Piens Nicola, Van Hecke Kristof, Vogt Dieter, D'hooghe Matthias
SynBioC Research Group, Department of Sustainable Organic Chemistry and Technology, Faculty of Bioscience Engineering, Ghent University, Coupure Links 653, B-9000 Ghent, Belgium.
Org Biomol Chem. 2017 Jun 7;15(22):4816-4821. doi: 10.1039/c7ob00832e.

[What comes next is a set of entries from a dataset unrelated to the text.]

Lemma plain_of_single_spaced (f : str) :
  single_spaced f = true -> forallb name_char f = true ->
  forallb plain_char f = true.
Proof.
  induction f as [|c f IH]; [reflexivity|]. cbn [single_spaced forallb].
  intros H N. apply andb_true_iff in H as [Hc H], N as [Nc N].
  rewrite (IH H N), andb_true_r. unfold name_char in Nc. unfold plain_char.
  destruct (is_space c).
  - apply andb_true_iff in Hc as [-> _]. now rewrite orb_true_r.
  - rewrite orb_false_r in Nc.
    destruct (is_letter c); [reflexivity|]. cbn [orb] in *.
    destruct (is_char " " c); [reflexivity|exact Nc].
Qed.

Lemma valid_clean_tidy (raw : str) :
  valid_name (clean_fighter_name raw) = true ->
  tidy_name (clean_fighter_name raw).
Proof.
  intros V. destruct (valid_name_shape _ V) as [L [U N]].
  pose proof (clean_squeezed raw) as S. unfold squeezed in S.
  apply andb_true_iff in S as [S S3]. apply andb_true_iff in S as [S1 _].
  apply negb_true_iff in S3.
  repeat split; try lia; auto. now apply plain_of_single_spaced.
Qed.

(** X13: both names of every pair of the output have 5 to 40 characters,
    start with a capital letter, are made of letters, single plain spaces,
    hyphens and apostrophes only, and do not end with a space. *)
Theorem output_names_tidy (text : str) (f1 f2 : str) :
  In (f1, f2) (fighter_pairs_of_text text) -> tidy_name f1 /\ tidy_name f2.
Proof.
  intros H. apply output_from_valid_pairs in H. unfold valid_pairs in H.
  apply filter_In in H as [H V]. apply in_map_iff in H as [m [E _]].
  unfold valid_pair in V. apply andb_true_iff in V as [V1 V2].
  unfold clean_match in E. injection E as <- <-.
  split; now apply valid_clean_tidy.
Qed.

(** The names that come out for "#4 Justin Gaethje vs Max Holloway". *)
Lemma output_names_tidy_witness :
  tidy_name (txt "Justin Gaethje") /\ tidy_name (txt "Max Holloway").
Proof.
  apply (output_names_tidy (txt "#4 Justin Gaethje vs Max Holloway")).
  vm_compute. left. reflexivity.
Defined.

(** Some alternative matches when the given one does. *)
Lemma alt_ci_matches (kws : list str) (kw kw' t : str) (k : cont) :
  In kw kws -> lower_str kw' = lower_str kw ->
  (forall pv caps, k (pv, t) caps <> None) ->
  forall pv caps, rmatch (alt_ci kws) (pv, kw' ++ t) caps k <> None.
Proof.
  intros I E Hk. induction kws as [|kw0 rest IH]; [destruct I|].
  intros pv caps. cbn [alt_ci]. destruct rest as [|kw1 rest].
  - destruct I as [->|[]]. rewrite (lit_ci_match kw kw' pv t caps k E). apply Hk.
  - cbn [rmatch].
    destruct (rmatch (lit_ci kw0) (pv, kw' ++ t) caps k) eqn:M; [discriminate|].
    destruct I as [->|I]; [|now apply IH].
    rewrite (lit_ci_match kw kw' pv t caps k E) in M. now apply Hk in M.
Qed.

(** A repetition stops where the rest of the pattern matches, if not
    later. *)
Lemma rep_reaches (p : ascii -> bool) (k : cont) (s : str) :
  forall lo pv caps n,
  lo <= n -> n <= span_len p s ->
  k (prev_at pv s n, skipn n s) caps <> None ->
  rep p lo None pv s caps k <> None.
Proof.
  induction s as [|c s IH]; intros lo pv caps n Hlo Hn Hk; cbn [rep].
  - simpl in Hn. assert (n = 0) by lia. subst n.
    assert (lo = 0) by lia. subst lo. exact Hk.
  - cbn [span_len] in Hn. destruct (p c) eqn:Pc; cbn [andb more].
    + destruct n as [|n].
      * assert (lo = 0) by lia. subst lo.
        destruct (rep p (pred 0) (option_map pred None) (Some c) s caps k);
          [discriminate|exact Hk].
      * rewrite <- (prev_at_cons pv c s n) in Hk. cbn [skipn] in Hk.
        pose proof (IH (pred lo) (Some c) caps n ltac:(lia) ltac:(lia) Hk) as R.
        cbn [option_map].
        destruct (rep p (pred lo) None (Some c) s caps k);
          [discriminate|congruence].
    + assert (n = 0) by lia. subst n. assert (lo = 0) by lia. subst lo. exact Hk.
Qed.

Lemma rep_total (p : ascii -> bool) (k : cont) (s : str) :
  (forall cur caps, k cur caps <> None) ->
  forall hi pv caps, rep p 0 hi pv s caps k <> None.
Proof.
  intros Hk. induction s as [|c s IH]; intros hi pv caps; cbn [rep];
    [apply Hk|].
  destruct (p c && more hi); [|apply Hk].
  destruct (rep p (pred 0) (option_map pred hi) (Some c) s caps k);
    [discriminate|apply Hk].
Qed.

Lemma span_len_ge (p : ascii -> bool) (pre rest : str) :
  forallb p pre = true -> length pre <= span_len p (pre ++ rest).
Proof.
  induction pre as [|c pre IH]; cbn [forallb app span_len length]; [lia|].
  intros H. apply andb_true_iff in H as [-> H]. specialize (IH H). lia.
Qed.

Lemma exact_pattern_matches (words : list str) (kw f : str) :
  In kw words -> lower_str f = lower_str kw ->
  re_match (exact_pattern words) f = true.
Proof.
  intros I E. unfold re_match, match_at, exact_pattern.
  destruct (rmatch _ _ _ _) eqn:M; [destruct p as [[? ?] ?]; reflexivity|].
  exfalso. cbn [rmatch fst snd] in M. rewrite <- (app_nil_r f) in M at 1.
  revert M. apply (alt_ci_matches words kw f [] _ I E).
  intros pv caps. cbn [snd at_eol]. discriminate.
Qed.

Lemma containing_pattern_matches (words : list str) (kw kw' pre post : str) :
  In kw words -> lower_str kw' = lower_str kw -> forallb is_dot pre = true ->
  re_match (containing_pattern words) (pre ++ kw' ++ post) = true.
Proof.
  intros I E D. unfold re_match, match_at, containing_pattern.
  destruct (rmatch _ _ _ _) eqn:M; [destruct p as [[? ?] ?]; reflexivity|].
  exfalso. cbn [rmatch fst snd] in M. revert M.
  apply (rep_reaches is_dot _ _ 0 None [] (length pre));
    [lia|now apply span_len_ge|].
  rewrite skipn_length_app.
  apply (alt_ci_matches words kw kw' post _ I E).
  intros pv caps. cbn [fst snd]. apply rep_total. discriminate.
Qed.

Lemma excluded_invalid (f : str) :
  existsb (fun pattern => re_match pattern f) exclude_patterns = true ->
  valid_name f = false.
Proof.
  intros H. unfold valid_name. rewrite H. cbn [negb].
  now rewrite andb_false_r.
Qed.

Lemma excluded_word_invalid (kw f : str) :
  In kw (excluded_tokens ++ excluded_countries) ->
  lower_str f = lower_str kw -> valid_name f = false.
Proof.
  intros I E. apply excluded_invalid. rewrite exclude_patterns_words.
  cbn [existsb]. apply in_app_or in I as [I|I].
  - now rewrite (exact_pattern_matches _ kw f I E).
  - rewrite (exact_pattern_matches _ kw f I E). apply orb_true_r.
Qed.

Lemma excluded_keyword_invalid (kw kw' pre post : str) :
  In kw excluded_keywords -> lower_str kw' = lower_str kw ->
  forallb is_dot pre = true -> valid_name (pre ++ kw' ++ post) = false.
Proof.
  intros I E D. apply excluded_invalid. rewrite exclude_patterns_words.
  cbn [existsb]. rewrite (containing_pattern_matches _ kw kw' pre post I E D).
  now rewrite !orb_true_r.
Qed.

(** X14: the validity filter rejects, whatever the letter case, every name
    that is one of the words "vs", "odds", "Flag" or one of the eight
    country names, and every name that holds one of the twelve title and
    weight-class keywords with no line feed before it. *)
Theorem excluded_names_invalid :
  (forall kw f : str,
     In kw (excluded_tokens ++ excluded_countries) ->
     lower_str f = lower_str kw -> valid_name f = false)
  /\ (forall kw kw' pre post : str,
        In kw excluded_keywords -> lower_str kw' = lower_str kw ->
        forallb is_dot pre = true ->
        valid_name (pre ++ kw' ++ post) = false).
Proof. split; [exact excluded_word_invalid|exact excluded_keyword_invalid]. Qed.

(** "UNITED STATES" and "Interim lightweight Champ". *)
Lemma excluded_names_invalid_witness :
  valid_name (txt "UNITED STATES") = false
  /\ valid_name (txt "Interim " ++ txt "lightweight" ++ txt " Champ") = false.
Proof.
  destruct excluded_names_invalid as [A B]. split.
  - apply (A (txt "United States")); [vm_compute; tauto|reflexivity].
  - apply (B (txt "Lightweight")); [vm_compute; tauto|reflexivity|reflexivity].
Defined.

Lemma starts_with_split (sub s : str) :
  starts_with sub s = true -> exists post, s = sub ++ post.
Proof.
  revert s; induction sub as [|x sub IH]; intros s; [now exists s|].
  destruct s as [|y s]; [discriminate|]. cbn [starts_with]. intros H.
  apply andb_true_iff in H as [H1 H2]. apply Ascii.eqb_eq in H1. subst y.
  destruct (IH s H2) as [post ->]. now exists post.
Qed.

Lemma contains_split (sub s : str) :
  contains sub s = true -> exists pre post, s = pre ++ sub ++ post.
Proof.
  induction s as [|y s IH]; cbn [contains]; intros H;
    apply orb_true_iff in H as [H|H]; try discriminate.
  - apply starts_with_split in H as [post ->]. now exists [], post.
  - apply starts_with_split in H as [post ->]. now exists [], post.
  - destruct (IH H) as [pre [post ->]]. now exists (y :: pre), post.
Qed.

Lemma plain_char_dot (c : ascii) : plain_char c = true -> is_dot c = true.
Proof.
  each_char c; intros H; vm_compute in H; try discriminate H; reflexivity.
Qed.

Lemma valid_tidy_free (f : str) :
  valid_name f = true -> forallb plain_char f = true -> free_of_excluded f.
Proof.
  intros V P. split.
  - intros kw I E. rewrite (excluded_word_invalid kw f I E) in V. discriminate.
  - intros kw I. destruct (contains (lower_str kw) (lower_str f)) eqn:C;
      [exfalso|reflexivity].
    apply contains_split in C as [pre [post C]]. unfold lower_str in C.
    apply map_eq_app in C as [a [r [-> [Ea C]]]].
    apply map_eq_app in C as [b [c [-> [Eb Ec]]]].
    rewrite (excluded_keyword_invalid kw b a c I Eb) in V; [discriminate|].
    rewrite forallb_app in P. apply andb_true_iff in P as [P _].
    clear - P. induction a as [|x a IH]; [reflexivity|].
    cbn [forallb] in *. apply andb_true_iff in P as [Px P].
    now rewrite (plain_char_dot x Px), IH.
Qed.

(** X15: no name of the output is an excluded word or country name, and
    none holds a title or weight-class keyword, whatever the letter case. *)
Theorem output_free_of_excluded (text : str) (f1 f2 : str) :
  In (f1, f2) (fighter_pairs_of_text text) ->
  free_of_excluded f1 /\ free_of_excluded f2.
Proof.
  intros H. apply output_from_valid_pairs in H. unfold valid_pairs in H.
  apply filter_In in H as [H V]. apply in_map_iff in H as [m [E _]].
  unfold valid_pair in V. apply andb_true_iff in V as [V1 V2].
  unfold clean_match in E. injection E as <- <-. cbn [fst snd] in V1, V2.
  split; (apply valid_tidy_free; [assumption|]).
  - now destruct (valid_clean_tidy _ V1) as [_ [_ [P _]]].
  - now destruct (valid_clean_tidy _ V2) as [_ [_ [P _]]].
Qed.

(** The names that come out for "#4 Justin Gaethje vs Max Holloway". *)
Lemma output_free_of_excluded_witness :
  free_of_excluded (txt "Justin Gaethje") /\ free_of_excluded (txt "Max Holloway").
Proof.
  apply (output_free_of_excluded (txt "#4 Justin Gaethje vs Max Holloway")).
  vm_compute. left. reflexivity.
Defined.

(** *** The pattern scan *)

Lemma findall_vs_length (s : str) :
  forall pv skip, skip <= length s ->
  10 * length (findall_from vs_pattern pv s skip) + skip <= length s.
Proof.
  induction s as [|c s IH]; intros pv skip L; cbn [findall_from length] in *.
  - lia.
  - destruct skip as [|n]; [|specialize (IH (Some c) n); lia].
    destruct (match_at vs_pattern pv (c :: s)) as [[[|n] caps]|] eqn:E;
      try (specialize (IH (Some c) 0); lia).
    pose proof (match_at_min_len _ _ _ _ _ E) as M.
    pose proof (match_at_length _ _ _ _ _ E) as M'.
    change (min_len vs_pattern) with 10 in M. cbn [length] in *.
    specialize (IH (Some c) n). lia.
Qed.

Lemma findall_no_capital (s : str) :
  forallb (fun c => negb (is_upper c)) s = true ->
  forall pv, findall_from vs_pattern pv s 0 = [].
Proof.
  induction s as [|c s IH]; intros H pv; [reflexivity|].
  cbn [forallb] in H. apply andb_true_iff in H as [Hc H].
  apply negb_true_iff in Hc. rewrite (findall_skip_char pv c s Hc).
  now apply IH.
Qed.

(** X16: each match of the scan covers at least ten characters of the
    text, so a text of n characters gives at most n/10 matches and pairs,
    and a text shorter than ten characters gives none; and a text without
    a capital letter gives none either. *)
Theorem scan_bounds :
  (forall text : str,
     10 * length (find_matches text) <= length text
     /\ 10 * length (fighter_pairs_of_text text) <= length text)
  /\ (forall text : str,
        forallb (fun c => negb (is_upper c)) text = true ->
        find_matches text = [] /\ fighter_pairs_of_text text = []).
Proof.
  split.
  - intros text.
    assert (M : 10 * length (find_matches text) <= length text).
    { unfold find_matches, re_findall. rewrite length_map.
      pose proof (findall_vs_length text None 0). lia. }
    split; [exact M|].
    assert (length (fighter_pairs_of_text text) <= length (find_matches text)).
    { unfold fighter_pairs_of_text, aggregate.
      rewrite length_map, fold_filter.
      pose proof (fold_add_length
        (filter valid_pair (map clean_match (find_matches text))) []).
      pose proof (filter_length_le valid_pair
        (map clean_match (find_matches text))).
      rewrite length_map in *. simpl in *. lia. }
    lia.
  - intros text H.
    assert (M : find_matches text = []).
    { unfold find_matches, re_findall. now rewrite findall_no_capital. }
    split; [exact M|]. unfold fighter_pairs_of_text. now rewrite M.
Qed.

(** "justin gaethje vs max holloway" in small letters. *)
Lemma scan_bounds_witness :
  find_matches (txt "justin gaethje vs max holloway") = []
  /\ fighter_pairs_of_text (txt "justin gaethje vs max holloway") = [].
Proof.
  apply (proj2 scan_bounds (txt "justin gaethje vs max holloway")).
  reflexivity.
Defined.

Lemma chr_consumes (p : ascii -> bool) pv (s : str) caps (k : cont) res :
  rmatch (Chr p) (pv, s) caps k = Some res ->
  exists c s1, s = c :: s1 /\ p c = true /\ k (Some c, s1) caps = Some res.
Proof.
  cbn [rmatch snd]. destruct s as [|c s1]; [discriminate|].
  destruct (p c) eqn:Pc; [|discriminate]. intros H. now exists c, s1.
Qed.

The Co(CO)-catalyzed carbonylation of different classes of non-activated aziridines with diverse substitution patterns was investigated. Special attention was devoted to selectivity issues and reaction optimization. This study resulted in the regio- and stereospecific synthesis of 24 novel β-lactam target structures in high yields on a multigram scale. The synthetic potential of the newly obtained azetidin-2-ones was illustrated via ring-expansion, ring-closure, and/or side chain-functionalization protocols to provide a straightforward entry to novel pyrrolidines, C-fused bi- and tricyclic β-lactams and monocyclic carbapenem analogs.
研究了钴(CO)催化的具有不同取代模式的各类非活化氮丙啶的羰基化反应。特别关注了选择性问题和反应优化。该研究以多克规模高产率地实现了24种新型β-内酰胺目标结构的区域和立体特异性合成。通过扩环、环合和/或侧链官能化方案展示了新得到的氮杂环丁烷-2-酮的合成潜力,为新型吡咯烷、碳稠合双环和三环β-内酰胺以及单环碳青霉烯类似物提供了直接的合成途径。